When it comes to the discussion of title favourites for the upcoming T20 World Cup, Team India appear the strongest contenders given their dominant record since their triumph in 20,24 in addition to the home advantage factor. The Men in Blue, after all, have won 33 out of 41 games under Suryakumar Yadav’s leadership during this period, including a couple of Super Over wins, and had won the Asia Cup in September without losing a single match.
India’s dominance of the format , however, does not mean there aren’t other teams in the picture as far as title contenders are concerned. South Africa had reached the final of an ICC World Cup – either ODI or T20I – for the first time in 2024 and will be hoping to conquer the final hurdle this time around.
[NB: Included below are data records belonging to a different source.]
(** * psiphon: connection registry, HTTP CONNECT handshake and signed
      remote server list fetch

    A shallow embedding of [psiphon/remoteServerList.go] and of the [Conns]
    registry and [HttpProxyConnect] of the same package.  Go values are
    embedded as follows:

    - a Go [string] is a [string] (a sequence of bytes), a [[]byte] is a
      [list Byte.byte], an [int] is a [Z];
    - a function returning [error] returns [option error] ([None] is [nil]),
      a function returning [(T, error)] returns [error + T];
    - a call that has an effect outside the function (a write on a
      connection, a [Close], a notice, a collaborator of the package) appends
      an event to a trace; a run of a function is its trace together with
      its outcome, and the outcome of a run that hits a run-time panic is
      [Panicked];
    - functions of the Go standard library and of other files of the package
      are variables of the section that uses them. *)

From Stdlib Require Import ZArith String Ascii List Lia.
From stdpp Require Import base tactics option list gmap strings.

Local Open Scope Z_scope.
Local Open Scope stdpp_scope.

(** ** Runs: a trace of events and an outcome *)

Module Go.

Inductive outcome (A : Type) : Type :=
| Done (a : A)
| Panicked (why : string).
Arguments Done {A} a.
Arguments Panicked {A} why.

(** A run over events [E] with result [A]. *)
Definition M (E A : Type) : Type := (list E * outcome A)%type.

Definition ret {E A} (a : A) : M E A := ([], Done a).

Definition bind {E A B} (m : M E A) (k : A → M E B) : M E B :=
  match m with
  | (t, Done a) => let '(t', r) := k a in (t ++ t', r)
  | (t, Panicked why) => (t, Panicked why)
  end.

Definition emit {E} (e : E) : M E unit := ([e], Done tt).

Definition panic {E A} (why : string) : M E A := ([], Panicked why).

Definition trace {E A} (m : M E A) : list E := m.1.
Definition result {E A} (m : M E A) : outcome A := m.2.

(** [defer]: [d] runs when the surrounding function leaves, also when it
    leaves by a panic. *)
Definition defer {E A} (d : list E) (body : M E A) : M E A :=
  (body.1 ++ d, body.2).

(** The messages of the two notice severities of the package. *)
Inductive notice : Type :=
| NoticeInfo (msg : string)
| NoticeAlert (msg : string).

#[global] Instance notice_eq_dec : EqDecision notice.
Proof. solve_decision. Defined.

(** Indexing a slice: a run-time panic when the index is out of range. *)
Definition index {E A} (l : list A) (i : nat) : M E A :=
  match l !! i with
  | Some x => ret x
  | None => panic "index out of range"
  end.

(** Reading a field through a pointer: a run-time panic when it is nil. *)
Definition deref {E A} (p : option A) : M E A :=
  match p with
  | Some x => ret x
  | None => panic "invalid memory address or nil pointer dereference"
  end.

(** [[]byte(s)] *)
Definition bytes (s : string) : list Byte.byte := list_byte_of_string s.

#[global] Instance byte_eq_dec : EqDecision Byte.byte := Byte.byte_eq_dec.

(** *** Package [strings] *)

(** [strings.Index(s, sep)], [None] for -1. *)
Fixpoint strings_Index (s sep : string) : option nat :=
  if String.prefix sep s then Some 0%nat
  else match s with
       | EmptyString => None
       | String _ s' => S <$> strings_Index s' sep
       end.

(** The strings without a space. *)
Definition no_space (s : string) : Prop := strings_Index s " " = None.

Fixpoint string_drop (n : nat) (s : string) : string :=
  match n, s with
  | S n', String _ s' => string_drop n' s'
  | _, _ => s
  end.

(** The loop of [genSplit]: at most [k] cuts, the rest of the string is the
    last piece. *)
Fixpoint split_loop (k : nat) (s sep : string) : list string :=
  match k with
  | O => [s]
  | S k' =>
      match strings_Index s sep with
      | None => [s]
      | Some m =>
          substring 0 m s
            :: split_loop k' (string_drop (m + String.length sep) s) sep
      end
  end.

(** The bytes of [s], one string each, the rest of [s] in the [k]-th. *)
Fixpoint explode (k : nat) (s : string) : list string :=
  match k, s with
  | _, EmptyString => []
  | O, _ => [s]
  | S k', String c s' =>
      match s' with
      | EmptyString => [s]
      | _ => String c EmptyString :: explode k' s'
      end
  end.

(** [strings.SplitN(s, sep, n)]: nil for [n = 0], every piece for [n < 0],
    at most [n] pieces for [n > 0].  With an empty separator Go cuts after
    each UTF-8 sequence; [explode] cuts after each byte, which is the same on
    ASCII text. *)
Definition strings_SplitN (s sep : string) (n : Z) : list string :=
  if decide (n = 0) then []
  else if decide (sep = EmptyString) then
    explode (if decide (n < 0) then String.length s else Z.to_nat (n - 1)) s
  else
    split_loop (if decide (n < 0) then String.length s else Z.to_nat (n - 1))
      s sep.

End Go.

(** Runs compose with stdpp's monad notation: [x ← m; k] and [m;; k]. *)
#[global] Instance M_ret {E} : MRet (Go.M E) := λ A, @Go.ret E A.
#[global] Instance M_bind {E} : MBind (Go.M E) := λ A B k m, @Go.bind E A B m k.

(** ** The connection registry [Conns] *)

Module Registry.
Section registry.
Pakistan have greatly improved in the 20-over format since Mike Hesson’s arrival as their white-ball coach last year, and their 3-0 whitewash of Australia at home does indicate that they are not a side to be taken lightly. And let’s not forget New Zealand, the perennial dark horses in ICC events who end up reaching the semi-finals more often than not and have featured in the final five times over the last 10 years.
What, then, of Australia and England, two teams that enjoy the best win percentage in T20Is after India since July 2024? The Aussies are by far the most successful cricketing nation, having won the ODI World Cup a record six times in the men’s game in addition to the T20 World Cup and the World Test Championship in 2021 and 2023, respectively.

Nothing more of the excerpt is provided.